- TRY IT
Please output the entries below exactly as they are.

- PROVIDED MATERIAL
(** The two status checks: the mode, the new sync status and the verdict. *)
Lemma check_status_spec e status e1 ok :
  checkNewPayloadStatus e status = (e1, ok) \/ checkForkchoiceUpdatedStatus e status = (e1, ok) ->
  e1 = set_syncStatus e (syncStatus e1) /\ sync_forward (syncStatus e) (syncStatus e1)
  /\ (syncStatus e <> syncStatusStartedEL -> e1 = e).
Proof.
  unfold checkNewPayloadStatus, checkForkchoiceUpdatedStatus, sync_forward.
  intros H. destruct (SyncMode e).
  { destruct H as [[= <- _]|[= <- _]]; destruct e; auto. }
  destruct (decide (syncStatus e = syncStatusStartedEL)) as [Hs|Hs].
  - assert (e1 = e \/ e1 = set_syncStatus e syncStatusFinishedELButNotFinalized) as [-> | ->].
    { destruct H as [[= <- _]|[= <- _]]; destruct (bool_decide (status = _)); simpl;
        try rewrite (bool_decide_eq_true_2 _ Hs); auto. }
    + destruct e; auto.
    + simpl. rewrite Hs. split_and!; [done|right; split; [done|simpl; lia]|done].
  - rewrite (bool_decide_eq_false_2 _ Hs), andb_false_r in H.
    destruct H as [[= <- _]|[= <- _]]; destruct e; auto.
Qed.

Lemma checkForkchoiceUpdatedStatus_ok e status e1 :
  checkForkchoiceUpdatedStatus e status = (e1, true) ->
  status = ExecutionValid \/ status = ExecutionSyncing.
Proof.
  unfold checkForkchoiceUpdatedStatus. destruct (SyncMode e); intros [= _ H].
  - apply bool_decide_eq_true in H. by left.
  - apply orb_true_iff in H as [H|H]; apply bool_decide_eq_true in H; auto.
Qed.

- RESPONSE AREA
(** The two status checks: the mode, the new sync status and the verdict. *)
Lemma check_status_spec e status e1 ok :
  checkNewPayloadStatus e status = (e1, ok) \/ checkForkchoiceUpdatedStatus e status = (e1, ok) ->
  e1 = set_syncStatus e (syncStatus e1) /\ sync_forward (syncStatus e) (syncStatus e1)
  /\ (syncStatus e <> syncStatusStartedEL -> e1 = e).
Proof.
  unfold checkNewPayloadStatus, checkForkchoiceUpdatedStatus, sync_forward.
  intros H. destruct (SyncMode e).
  { destruct H as [[= <- _]|[= <- _]]; destruct e; auto. }
  destruct (decide (syncStatus e = syncStatusStartedEL)) as [Hs|Hs].
  - assert (e1 = e \/ e1 = set_syncStatus e syncStatusFinishedELButNotFinalized) as [-> | ->].
    { destruct H as [[= <- _]|[= <- _]]; destruct (bool_decide (status = _)); simpl;
        try rewrite (bool_decide_eq_true_2 _ Hs); auto. }
    + destruct e; auto.
    + simpl. rewrite Hs. split_and!; [done|right; split; [done|simpl; lia]|done].
  - rewrite (bool_decide_eq_false_2 _ Hs), andb_false_r in H.
    destruct H as [[= <- _]|[= <- _]]; destruct e; auto.
Qed.

Lemma checkForkchoiceUpdatedStatus_ok e status e1 :
  checkForkchoiceUpdatedStatus e status = (e1, true) ->
  status = ExecutionValid \/ status = ExecutionSyncing.
Proof.
  unfold checkForkchoiceUpdatedStatus. destruct (SyncMode e); intros [= _ H].
  - apply bool_decide_eq_true in H. by left.
  - apply orb_true_iff in H as [H|H]; apply bool_decide_eq_true in H; auto.
Qed.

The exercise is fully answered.